Lemma nextPrime_body_between (lo q : Z) :
  Z.prime q -> q < size_t_modulus -> forall c, np_inv_between lo q c ->
  match nextPrime_body c with
  | inl c' => np_inv_between lo q c'
  | inr r => Z.prime r /\ lo <= r
  end.
Proof.
  intros Hq Hqb c [[Hc Hodd] [H3 Hcq]]. unfold nextPrime_body.
  pose proof (fcmmIsPrime_spec c Hc Hodd) as Hs.
  destruct (fcmmIsPrime c); simpl in Hs.
  - split; [|lia]. destruct Hs as [->|Hs]; [lia|exact Hs].
  - assert (Hcq' : c < q) by (destruct (Z.eq_dec c q) as [->|]; [contradiction|lia]).
    assert (Hqo : Z.odd q = true) by (apply prime_odd; [exact Hq|lia]).
    destruct (odd_witness c Hodd) as [a Ha]. destruct (odd_witness q Hqo) as [b Hb].
    unfold np_inv_between, np_inv, size_t_wrap, size_t_modulus in *.
    rewrite Z.mod_small by lia. split; [split; [lia|]|lia].
    rewrite Z.odd_add, Hodd. reflexivity.
Qed.

(** When some prime [q >= n] fits in a [size_t], [fcmmNextPrime n] is a
    prime, at least [n]. *)
Lemma fcmmNextPrime_prime (n q : Z) :
  0 <= n -> n <= q -> q < size_t_modulus -> Z.prime q ->
  Z.prime (fcmmNextPrime n) /\ n <= fcmmNextPrime n.
Proof.
  intros Hn0 Hnq Hqb Hq. unfold fcmmNextPrime.
  destruct (Z.leb_spec n 2) as [Hle|Hgt]; [split; [exact Z.prime_2|lia]|].
  assert (Hn : is_size_t n) by (unfold is_size_t; lia).
  destruct (nextPrime_start n Hn Hgt) as [Hinv [Hge Heven]].
  set (n1 := if n mod 2 =? 0 then size_t_wrap (n + 1) else n) in *.
  assert (Hb : np_inv_between n q n1).
  { split; [exact Hinv|]. split; [lia|]. split; [lia|].
    destruct (Z.eq_dec (n mod 2) 0) as [He|Ho].
    - rewrite (Heven He).
      assert (Hqo : Z.odd q = true) by (apply prime_odd; [exact Hq|lia]).
      destruct (odd_witness q Hqo) as [b Hb].
      pose proof (Z.div_mod n 2 ltac:(lia)). lia.
    - unfold n1. destruct (Z.eqb_spec (n mod 2) 0); [contradiction|lia]. }
  destruct (loop_returns nextPrime_body (np_inv_between n q) (fun r => Z.prime r /\ n <= r)
              (nextPrime_body_between n q Hq Hqb) np_measure
              (fun c Hc => np_measure_nonneg c (proj1 Hc))
              (fun c c' Hc => nextPrime_measure_dec c c' (proj1 Hc))
              loop_bound _ Hb (np_measure_bound _ Hinv)) as [r [Hr HQ]].
  rewrite Hr. exact HQ.
Qed.

Definition np_inv_from (lo c : Z) : Prop := np_inv c /\ (lo <= c \/ c = 1).

Lemma nextPrime_body_from (lo : Z) :
  forall c, np_inv_from lo c ->
  match nextPrime_body c with
  | inl c' => np_inv_from lo c'
  | inr r => r = 1 \/ (Z.prime r /\ lo <= r < size_t_modulus)
  end.
Proof.
  intros c [[Hc Hodd] Hlo]. unfold nextPrime_body.
  pose proof (fcmmIsPrime_spec c Hc Hodd) as Hs.
  destruct (fcmmIsPrime c) eqn:Hp; simpl in Hs.
  - destruct Hs as [->|Hs]; [left; reflexivity|].
    destruct Hlo as [Hlo| ->]; [right; split; [assumption|lia]|left; reflexivity].
  - assert (Hc1 : c <> 1) by (apply fcmmIsPrime_false_not_1; exact Hp).
    destruct (odd_witness c Hodd) as [a Ha].
    unfold np_inv_from, np_inv, size_t_wrap. unfold size_t_modulus in *.
    destruct (Z.lt_ge_cases (c + 2) (2 ^ 64)) as [Hlt|Hge].
    + rewrite Z.mod_small by lia. split; [split; [lia|]|lia].
      rewrite Z.odd_add, Hodd. reflexivity.
    + assert (E : (c + 2) mod 2 ^ 64 = 1).
      { rewrite (Z.mod_unique (c + 2) (2 ^ 64) 1 1); lia. }
      rewrite E. split; [split; [lia|reflexivity]|right; reflexivity].
Qed.

(** [fcmmNextPrime n] is either a prime at least [n], or [1]. *)
Lemma fcmmNextPrime_ge_or_one (n : Z) :
  is_size_t n ->
  fcmmNextPrime n = 1 \/
  (Z.prime (fcmmNextPrime n) /\ n <= fcmmNextPrime n < size_t_modulus).
Proof.
  intros Hn. unfold fcmmNextPrime.
  destruct (Z.leb_spec n 2) as [Hle|Hgt].
  { right; split; [exact Z.prime_2|unfold size_t_modulus; lia]. }
  destruct (nextPrime_start n Hn Hgt) as [Hinv [Hge _]].
  destruct (loop_returns nextPrime_body (np_inv_from n) (fun r => r = 1 \/ (Z.prime r /\ n <= r < size_t_modulus))
              (nextPrime_body_from n) np_measure
              (fun c Hc => np_measure_nonneg c (proj1 Hc))
              (fun c c' Hc => nextPrime_measure_dec c c' (proj1 Hc))
              loop_bound _ (conj Hinv (or_introl Hge)) (np_measure_bound _ Hinv)) as [r [Hr HQ]].
  rewrite Hr. exact HQ.
Qed.

Lemma fcmmIsPrime_true_prime (n : Z) :
  1 < n < size_t_modulus -> Z.odd n = true -> fcmmIsPrime n = true -> Z.prime n.
Proof.
  intros Hn Hodd Hp. pose proof (fcmmIsPrime_spec n ltac:(lia) Hodd) as Hs.
  revert Hp Hs. destruct (fcmmIsPrime n); intros Hp Hs; [|discriminate].
  destruct Hs as [Hs|Hs]; [lia|exact Hs].
Qed.

Lemma prime_65537 : Z.prime 65537.
Proof.
  apply fcmmIsPrime_true_prime; [unfold size_t_modulus; lia|reflexivity|].
  vm_compute. reflexivity.
Qed.

(** A primality certificate for the prime past [2^63] used below
    (Proth's theorem: [N = k * 2^e + 1] with [k < 2^e] is prime as soon
    as [a^((N - 1) / 2) = -1 (mod N)] for some [a]). *)

(** Modular exponentiation by squaring. *)
Fixpoint pow_mod_pos (a : Z) (e : positive) (m : Z) : Z :=
  match e with
  | xH => a mod m
  | xO e' => let r := pow_mod_pos a e' m in (r * r) mod m
  | xI e' => let r := pow_mod_pos a e' m in (r * r * a) mod m
  end.

Lemma pow_mod_pos_spec a e m : 0 < m -> pow_mod_pos a e m = a ^ Zpos e mod m.
Proof.
  intros Hm. induction e as [e IH|e IH|]; simpl pow_mod_pos.
  - rewrite IH. set (x := a ^ Zpos e).
    replace (a ^ Zpos e~1) with (x * x * a)
      by (subst x; rewrite Pos2Z.inj_xI, Z.pow_add_r, Z.pow_1_r, <- Z.add_diag, Z.pow_add_r by lia; ring).
    rewrite <- (Z.mul_assoc (x mod m)), Z.mul_mod_idemp_l by lia.
    rewrite (Z.mul_comm (x mod m) a), Z.mul_assoc, Z.mul_mod_idemp_r by lia.
    f_equal. ring.
  - rewrite IH. set (x := a ^ Zpos e).
    replace (a ^ Zpos e~0) with (x * x)
      by (subst x; rewrite Pos2Z.inj_xO, <- Z.add_diag, Z.pow_add_r by lia; ring).
    rewrite Z.mul_mod_idemp_l, Z.mul_mod_idemp_r by lia. reflexivity.
  - rewrite Z.pow_1_r. reflexivity.
Qed.

(** Every positive number is [2^s * t] with [t] odd. *)
Lemma two_adic x : 0 < x -> exists s t, 0 <= s /\ Z.odd t = true /\ x = 2 ^ s * t.
Proof.
  intros Hx. assert (H : forall n : nat, forall x, 0 < x <= Z.of_nat n ->
    exists s t, 0 <= s /\ Z.odd t = true /\ x = 2 ^ s * t).
  { induction n as [|n IH]; intros y Hy; [lia|].
    destruct (Z.odd y) eqn:Ho.
    - exists 0, y. split; [lia|]. split; [exact Ho|]. rewrite Z.pow_0_r. lia.
    - assert (Hy2 : y = 2 * Z.div2 y) by (rewrite (Z.div2_odd y) at 1; rewrite Ho; simpl; lia).
      destruct (IH (Z.div2 y) ltac:(lia)) as (s & t & Hs & Ht & E).
      exists (s + 1), t. split; [lia|]. split; [exact Ht|].
      rewrite Z.pow_add_r by lia. rewrite Hy2, E. ring. }
  exact (H (Z.to_nat x) x ltac:(lia)).
Qed.


Lemma mod_minus_one p : 2 <= p -> (-1) mod p = p - 1.
Proof. intros Hp. symmetry. apply Z.mod_unique with (-1); lia. Qed.

Lemma pow_mod_one x n p : 0 < p -> 0 <= n -> x mod p = 1 mod p -> x ^ n mod p = 1 mod p.
Proof.
  intros Hp Hn Hx. rewrite <- Z.mod_pow_l, Hx, Z.mod_pow_l, Z.pow_1_l by lia. reflexivity.
Qed.

Lemma pow_mod_minus_one x n p : 0 < p -> 0 <= n -> Z.odd n = true -> x mod p = (-1) mod p ->
  x ^ n mod p = (-1) mod p.
Proof.
  intros Hp Hn0 Hn Hx. rewrite <- Z.mod_pow_l, Hx, Z.mod_pow_l.
  replace (-1) with (- (1)) by reflexivity.
  rewrite Z.pow_opp_odd, Z.pow_1_l by (first [apply Z.odd_spec; exact Hn | lia]). reflexivity.
Qed.

(** Each prime factor [p] of a Proth number has [2^e | p - 1]. *)
Lemma proth_divisor a k e N p :
  1 <= e -> 0 < k -> N = k * 2 ^ e + 1 -> a ^ (k * 2 ^ (e - 1)) mod N = N - 1 ->
  Z.prime p -> (p | N) -> (2 ^ e | p - 1).
Proof.
  intros He Hk HN Ha Hp Hd.
  pose proof (Z.prime_ge_2 _ Hp) as Hp2.
  assert (H2e : 0 < 2 ^ (e - 1)) by (apply Z.pow_pos_nonneg; lia).
  assert (H2e' : 2 ^ e = 2 * 2 ^ (e - 1))
    by (rewrite <- Z.pow_succ_r by lia; f_equal; lia).
  set (M := k * 2 ^ (e - 1)).
  assert (HM : a ^ M mod p = (-1) mod p).
  { destruct Hd as [c Hc].
    unfold M. rewrite <- (Z.mod_mod_divide (a ^ (k * 2 ^ (e - 1))) N p) by (exists c; lia). rewrite Ha.
    replace (N - 1) with (-1 + c * p) by lia. apply Z.mod_add; lia. }
  assert (Hap : a mod p <> 0).
  { intros H0. rewrite <- Z.mod_pow_l, H0, Z.pow_0_l in HM by (unfold M; nia).
    rewrite Z.mod_0_l, mod_minus_one in HM; lia. }
  pose proof (ZmodInv.Z.fermat_nz p a Hp Hap) as HF.
  destruct (two_adic (p - 1) ltac:(lia)) as (s & t & Hs & Ht & Hpt).
  destruct (Z.le_gt_cases e s) as [Hes|Hse].
  - rewrite Hpt. apply Z.divide_mul_l. exists (2 ^ (s - e)).
    rewrite <- Z.pow_add_r by lia. f_equal; lia.
  - exfalso. set (y := a ^ (2 ^ (e - 1))).
    assert (Ht0 : 0 < t) by (destruct (Z.lt_ge_cases 0 t); [lia|];
      assert (0 < 2 ^ s) by (apply Z.pow_pos_nonneg; lia); nia).
    assert (Hyt : y ^ t mod p = 1 mod p).
    { unfold y. rewrite <- Z.pow_mul_r by lia.
      replace (2 ^ (e - 1) * t) with ((p - 1) * 2 ^ (e - 1 - s)).
      - rewrite Z.pow_mul_r by (try apply Z.pow_nonneg; lia).
        apply pow_mod_one; [lia | apply Z.pow_nonneg; lia |]. rewrite HF, Z.mod_1_l; lia.
      - rewrite Hpt, <- Z.mul_assoc, (Z.mul_comm t), Z.mul_assoc, <- Z.pow_add_r by lia.
        f_equal. f_equal. lia. }
    assert (Hyk : y ^ k mod p = (-1) mod p).
    { unfold y. rewrite <- Z.pow_mul_r by lia. rewrite Z.mul_comm. exact HM. }
    assert (E1 : (y ^ k) ^ t mod p = (-1) mod p) by (apply pow_mod_minus_one; first [exact Ht | lia]).
    assert (E2 : (y ^ t) ^ k mod p = 1 mod p) by (apply pow_mod_one; lia).
    rewrite <- !Z.pow_mul_r in E1, E2 by lia. rewrite (Z.mul_comm t k) in E2.
    rewrite E1, mod_minus_one, Z.mod_1_l in E2 by lia.
    assert (p = 2) by lia. subst p.
    destruct Hd as [c Hc]. rewrite HN, H2e' in Hc. lia.
Qed.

What you should do: When you reach the line with "- assert (Hcq'" in the records above, start writing out lines exactly, and stop once the line with "(** When some" has been written; include nothing else.

Response to this exercise:
  - assert (Hcq' : c < q) by (destruct (Z.eq_dec c q) as [->|]; [contradiction|lia]).
    assert (Hqo : Z.odd q = true) by (apply prime_odd; [exact Hq|lia]).
    destruct (odd_witness c Hodd) as [a Ha]. destruct (odd_witness q Hqo) as [b Hb].
    unfold np_inv_between, np_inv, size_t_wrap, size_t_modulus in *.
    rewrite Z.mod_small by lia. split; [split; [lia|]|lia].
    rewrite Z.odd_add, Hodd. reflexivity.
Qed.

(** When some prime [q >= n] fits in a [size_t], [fcmmNextPrime n] is a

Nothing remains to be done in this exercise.